__Required action__: Everything in the listing must be transcribed exactly, from the first line to the last.

__Information supplied__:
(* ===== verification/Pgsql.v ===== *)
(** The PostgreSQL protocol plugin (src/protos/pgsql/pgsql.go): the message parser,
    the queues of pending transactions per connection, publication, expiry, and
    the handling of gaps. *)
From S2P Require Export Protos.

(** * Data *)

Record PgsqlMessage := {
  m_start : Z;
  m_end : Z;
  m_isSSLResponse : bool;
  m_isSSLRequest : bool;
  m_toExport : bool;
  m_Ts : Z;
  m_IsRequest : bool;
  m_Query : bytes;
  m_Size : Z;
  m_Fields : list bytes;
  m_FieldsFormat : list Z;
  m_Rows : list (list bytes);
  m_NumberOfRows : Z;
  m_NumberOfFields : Z;
  m_IsOK : bool;
  m_IsError : bool;
  m_ErrorInfo : bytes;
  m_ErrorCode : bytes;
  m_ErrorSeverity : bytes;
  m_Direction : Z;
  m_Incomplete : bool;
  m_TcpTuple : option TcpTuple;          (* None: the zero tuple *)
  m_CmdlineTuple : option CmdlineTuple   (* None: nil *)
}.
#[export] Instance eta_PgsqlMessage : Settable PgsqlMessage := fun r =>
  {| m_start := m_start r; m_end := m_end r; m_isSSLResponse := m_isSSLResponse r;
     m_isSSLRequest := m_isSSLRequest r; m_toExport := m_toExport r; m_Ts := m_Ts r;
     m_IsRequest := m_IsRequest r; m_Query := m_Query r; m_Size := m_Size r; m_Fields := m_Fields r;
     m_FieldsFormat := m_FieldsFormat r; m_Rows := m_Rows r; m_NumberOfRows := m_NumberOfRows r;
     m_NumberOfFields := m_NumberOfFields r; m_IsOK := m_IsOK r; m_IsError := m_IsError r;
     m_ErrorInfo := m_ErrorInfo r; m_ErrorCode := m_ErrorCode r; m_ErrorSeverity := m_ErrorSeverity r;
     m_Direction := m_Direction r; m_Incomplete := m_Incomplete r; m_TcpTuple := m_TcpTuple r;
     m_CmdlineTuple := m_CmdlineTuple r |}.

(** [&PgsqlMessage{Ts: ts}]. *)
Definition newMessage (ts : Z) : PgsqlMessage :=
  {| m_start := 0; m_end := 0; m_isSSLResponse := false; m_isSSLRequest := false; m_toExport := false;
     m_Ts := ts; m_IsRequest := false; m_Query := []; m_Size := 0; m_Fields := []; m_FieldsFormat := [];
     m_Rows := []; m_NumberOfRows := 0; m_NumberOfFields := 0; m_IsOK := false; m_IsError := false;
     m_ErrorInfo := []; m_ErrorCode := []; m_ErrorSeverity := []; m_Direction := 0; m_Incomplete := false;
     m_TcpTuple := None; m_CmdlineTuple := None |}.

(** A transaction; [t_ptr] is its identity, the pointer that [expireTransaction]
    compares. *)
Record PgsqlTransaction := {
  t_ptr : nat;
  t_Type : bytes;
  t_tuple : TcpTuple;
  t_Src : Endpoint;
  t_Dst : Endpoint;
  t_ResponseTime : Z;
  t_Ts : Z;
  t_JsTs : Z;
  t_ts : Z;
  t_Query : bytes;
  t_Method : bytes;
  t_Size : Z;
  t_Pgsql : option MapStr;               (* None: nil map *)
  t_Request_raw : bytes;
  t_Response_raw : bytes;
  t_timer : bool                         (* a running timer that will expire the transaction *)
}.
#[export] Instance eta_PgsqlTransaction : Settable PgsqlTransaction := fun r =>
  {| t_ptr := t_ptr r; t_Type := t_Type r; t_tuple := t_tuple r; t_Src := t_Src r; t_Dst := t_Dst r;
     t_ResponseTime := t_ResponseTime r; t_Ts := t_Ts r; t_JsTs := t_JsTs r; t_ts := t_ts r;
     t_Query := t_Query r; t_Method := t_Method r; t_Size := t_Size r; t_Pgsql := t_Pgsql r;
     t_Request_raw := t_Request_raw r; t_Response_raw := t_Response_raw r; t_timer := t_timer r |}.

Inductive PgsqlState := PgsqlStartState | PgsqlGetDataState.

Record PgsqlStream := {
  s_tcptuple : TcpTuple;
  s_data : slice;
  s_parseOffset : Z;
  s_parseState : PgsqlState;
  s_seenSSLRequest : bool;
  s_expectSSLResponse : bool;
  s_message : option PgsqlMessage        (* None: nil *)
}.
#[export] Instance eta_PgsqlStream : Settable PgsqlStream := fun r =>
  {| s_tcptuple := s_tcptuple r; s_data := s_data r; s_parseOffset := s_parseOffset r;
     s_parseState := s_parseState r; s_seenSSLRequest := s_seenSSLRequest r;
     s_expectSSLResponse := s_expectSSLResponse r; s_message := s_message r |}.

Inductive PgsqlCommand := SSLRequest | StartupMessage | CancelRequest.

(** The plugin; [results] is what has been sent on the channel, [None] for a nil
    channel; [allocated] is the number of transactions allocated so far. *)
Record Pgsql := {
  Ports : list Z;
  maxStoreRows : Z;
  maxRowLength : Z;
  Send_request : bool;
  Send_response : bool;
  transactionsMap : gmap bytes (list PgsqlTransaction);
  allocated : nat;
  results : option (list MapStr)
}.
#[export] Instance eta_Pgsql : Settable Pgsql := fun r =>
  {| Ports := Ports r; maxStoreRows := maxStoreRows r; maxRowLength := maxRowLength r;
     Send_request := Send_request r; Send_response := Send_response r;
     transactionsMap := transactionsMap r; allocated := allocated r; results := results r |}.

(** [config.Pgsql]: a nil pointer is an option not set. *)
Record ConfigPgsql := {
  cfg_Ports : list Z;
  cfg_Max_row_length : option Z;
  cfg_Max_rows : option Z;
  cfg_Send_request : option bool;
  cfg_Send_response : option bool
}.

Definition InitDefaults (pgsql : Pgsql) : Pgsql :=
  pgsql <| maxRowLength := 1024 |> <| maxStoreRows := 10 |>
        <| Send_request := false |> <| Send_response := false |>.

Definition setFromConfig (pgsql : Pgsql) (config : ConfigPgsql) : Pgsql :=
  let pgsql := pgsql <| Ports := cfg_Ports config |> in
  let pgsql := match cfg_Max_row_length config with
               | Some n => pgsql <| maxRowLength := n |> | None => pgsql end in
  let pgsql := match cfg_Max_rows config with
               | Some n => pgsql <| maxStoreRows := n |> | None => pgsql end in
  let pgsql := match cfg_Send_request config with
               | Some b => pgsql <| Send_request := b |> | None => pgsql end in
  match cfg_Send_response config with
  | Some b => pgsql <| Send_response := b |> | None => pgsql end.

Definition Init (pgsql : Pgsql) (test_mode : bool) (config : ConfigPgsql)
    (results_chan : option (list MapStr)) : Pgsql :=
  let pgsql := InitDefaults pgsql in
  let pgsql := if test_mode then pgsql else setFromConfig pgsql config in
  pgsql <| transactionsMap := ∅ |> <| results := results_chan |>.

(** * Queries *)

Definition pgsqlQueryParser (query : bytes) : list bytes :=
  List.filter (fun qt => bool_decide (len qt > 0)) (map TrimSpace (Split query x3b)).

Definition getQueryMethod {UC : Unicode} (q : bytes) : bytes :=
  let index := Index q [x20] in
  if decide (index > 0) then ToUpper (sub q 0 index) else ToUpper q.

__Task solution__:
(* ===== verification/Pgsql.v ===== *)
(** The PostgreSQL protocol plugin (src/protos/pgsql/pgsql.go): the message parser,
    the queues of pending transactions per connection, publication, expiry, and
    the handling of gaps. *)
From S2P Require Export Protos.

(** * Data *)

Record PgsqlMessage := {
  m_start : Z;
  m_end : Z;
  m_isSSLResponse : bool;
  m_isSSLRequest : bool;
  m_toExport : bool;
  m_Ts : Z;
  m_IsRequest : bool;
  m_Query : bytes;
  m_Size : Z;
  m_Fields : list bytes;
  m_FieldsFormat : list Z;
  m_Rows : list (list bytes);
  m_NumberOfRows : Z;
  m_NumberOfFields : Z;
  m_IsOK : bool;
  m_IsError : bool;
  m_ErrorInfo : bytes;
  m_ErrorCode : bytes;
  m_ErrorSeverity : bytes;
  m_Direction : Z;
  m_Incomplete : bool;
  m_TcpTuple : option TcpTuple;          (* None: the zero tuple *)
  m_CmdlineTuple : option CmdlineTuple   (* None: nil *)
}.
#[export] Instance eta_PgsqlMessage : Settable PgsqlMessage := fun r =>
  {| m_start := m_start r; m_end := m_end r; m_isSSLResponse := m_isSSLResponse r;
     m_isSSLRequest := m_isSSLRequest r; m_toExport := m_toExport r; m_Ts := m_Ts r;
     m_IsRequest := m_IsRequest r; m_Query := m_Query r; m_Size := m_Size r; m_Fields := m_Fields r;
     m_FieldsFormat := m_FieldsFormat r; m_Rows := m_Rows r; m_NumberOfRows := m_NumberOfRows r;
     m_NumberOfFields := m_NumberOfFields r; m_IsOK := m_IsOK r; m_IsError := m_IsError r;
     m_ErrorInfo := m_ErrorInfo r; m_ErrorCode := m_ErrorCode r; m_ErrorSeverity := m_ErrorSeverity r;
     m_Direction := m_Direction r; m_Incomplete := m_Incomplete r; m_TcpTuple := m_TcpTuple r;
     m_CmdlineTuple := m_CmdlineTuple r |}.

(** [&PgsqlMessage{Ts: ts}]. *)
Definition newMessage (ts : Z) : PgsqlMessage :=
  {| m_start := 0; m_end := 0; m_isSSLResponse := false; m_isSSLRequest := false; m_toExport := false;
     m_Ts := ts; m_IsRequest := false; m_Query := []; m_Size := 0; m_Fields := []; m_FieldsFormat := [];
     m_Rows := []; m_NumberOfRows := 0; m_NumberOfFields := 0; m_IsOK := false; m_IsError := false;
     m_ErrorInfo := []; m_ErrorCode := []; m_ErrorSeverity := []; m_Direction := 0; m_Incomplete := false;
     m_TcpTuple := None; m_CmdlineTuple := None |}.

(** A transaction; [t_ptr] is its identity, the pointer that [expireTransaction]
    compares. *)
Record PgsqlTransaction := {
  t_ptr : nat;
  t_Type : bytes;
  t_tuple : TcpTuple;
  t_Src : Endpoint;
  t_Dst : Endpoint;
  t_ResponseTime : Z;
  t_Ts : Z;
  t_JsTs : Z;
  t_ts : Z;
  t_Query : bytes;
  t_Method : bytes;
  t_Size : Z;
  t_Pgsql : option MapStr;               (* None: nil map *)
  t_Request_raw : bytes;
  t_Response_raw : bytes;
  t_timer : bool                         (* a running timer that will expire the transaction *)
}.
#[export] Instance eta_PgsqlTransaction : Settable PgsqlTransaction := fun r =>
  {| t_ptr := t_ptr r; t_Type := t_Type r; t_tuple := t_tuple r; t_Src := t_Src r; t_Dst := t_Dst r;
     t_ResponseTime := t_ResponseTime r; t_Ts := t_Ts r; t_JsTs := t_JsTs r; t_ts := t_ts r;
     t_Query := t_Query r; t_Method := t_Method r; t_Size := t_Size r; t_Pgsql := t_Pgsql r;
     t_Request_raw := t_Request_raw r; t_Response_raw := t_Response_raw r; t_timer := t_timer r |}.

Inductive PgsqlState := PgsqlStartState | PgsqlGetDataState.

Record PgsqlStream := {
  s_tcptuple : TcpTuple;
  s_data : slice;
  s_parseOffset : Z;
  s_parseState : PgsqlState;
  s_seenSSLRequest : bool;
  s_expectSSLResponse : bool;
  s_message : option PgsqlMessage        (* None: nil *)
}.
#[export] Instance eta_PgsqlStream : Settable PgsqlStream := fun r =>
  {| s_tcptuple := s_tcptuple r; s_data := s_data r; s_parseOffset := s_parseOffset r;
     s_parseState := s_parseState r; s_seenSSLRequest := s_seenSSLRequest r;
     s_expectSSLResponse := s_expectSSLResponse r; s_message := s_message r |}.

Inductive PgsqlCommand := SSLRequest | StartupMessage | CancelRequest.

(** The plugin; [results] is what has been sent on the channel, [None] for a nil
    channel; [allocated] is the number of transactions allocated so far. *)
Record Pgsql := {
  Ports : list Z;
  maxStoreRows : Z;
  maxRowLength : Z;
  Send_request : bool;
  Send_response : bool;
  transactionsMap : gmap bytes (list PgsqlTransaction);
  allocated : nat;
  results : option (list MapStr)
}.
#[export] Instance eta_Pgsql : Settable Pgsql := fun r =>
  {| Ports := Ports r; maxStoreRows := maxStoreRows r; maxRowLength := maxRowLength r;
     Send_request := Send_request r; Send_response := Send_response r;
     transactionsMap := transactionsMap r; allocated := allocated r; results := results r |}.

(** [config.Pgsql]: a nil pointer is an option not set. *)
Record ConfigPgsql := {
  cfg_Ports : list Z;
  cfg_Max_row_length : option Z;
  cfg_Max_rows : option Z;
  cfg_Send_request : option bool;
  cfg_Send_response : option bool
}.

Definition InitDefaults (pgsql : Pgsql) : Pgsql :=
  pgsql <| maxRowLength := 1024 |> <| maxStoreRows := 10 |>
        <| Send_request := false |> <| Send_response := false |>.

Definition setFromConfig (pgsql : Pgsql) (config : ConfigPgsql) : Pgsql :=
  let pgsql := pgsql <| Ports := cfg_Ports config |> in
  let pgsql := match cfg_Max_row_length config with
               | Some n => pgsql <| maxRowLength := n |> | None => pgsql end in
  let pgsql := match cfg_Max_rows config with
               | Some n => pgsql <| maxStoreRows := n |> | None => pgsql end in
  let pgsql := match cfg_Send_request config with
               | Some b => pgsql <| Send_request := b |> | None => pgsql end in
  match cfg_Send_response config with
  | Some b => pgsql <| Send_response := b |> | None => pgsql end.

Definition Init (pgsql : Pgsql) (test_mode : bool) (config : ConfigPgsql)
    (results_chan : option (list MapStr)) : Pgsql :=
  let pgsql := InitDefaults pgsql in
  let pgsql := if test_mode then pgsql else setFromConfig pgsql config in
  pgsql <| transactionsMap := ∅ |> <| results := results_chan |>.

(** * Queries *)

Definition pgsqlQueryParser (query : bytes) : list bytes :=
  List.filter (fun qt => bool_decide (len qt > 0)) (map TrimSpace (Split query x3b)).

Definition getQueryMethod {UC : Unicode} (q : bytes) : bytes :=
  let index := Index q [x20] in
  if decide (index > 0) then ToUpper (sub q 0 index) else ToUpper q.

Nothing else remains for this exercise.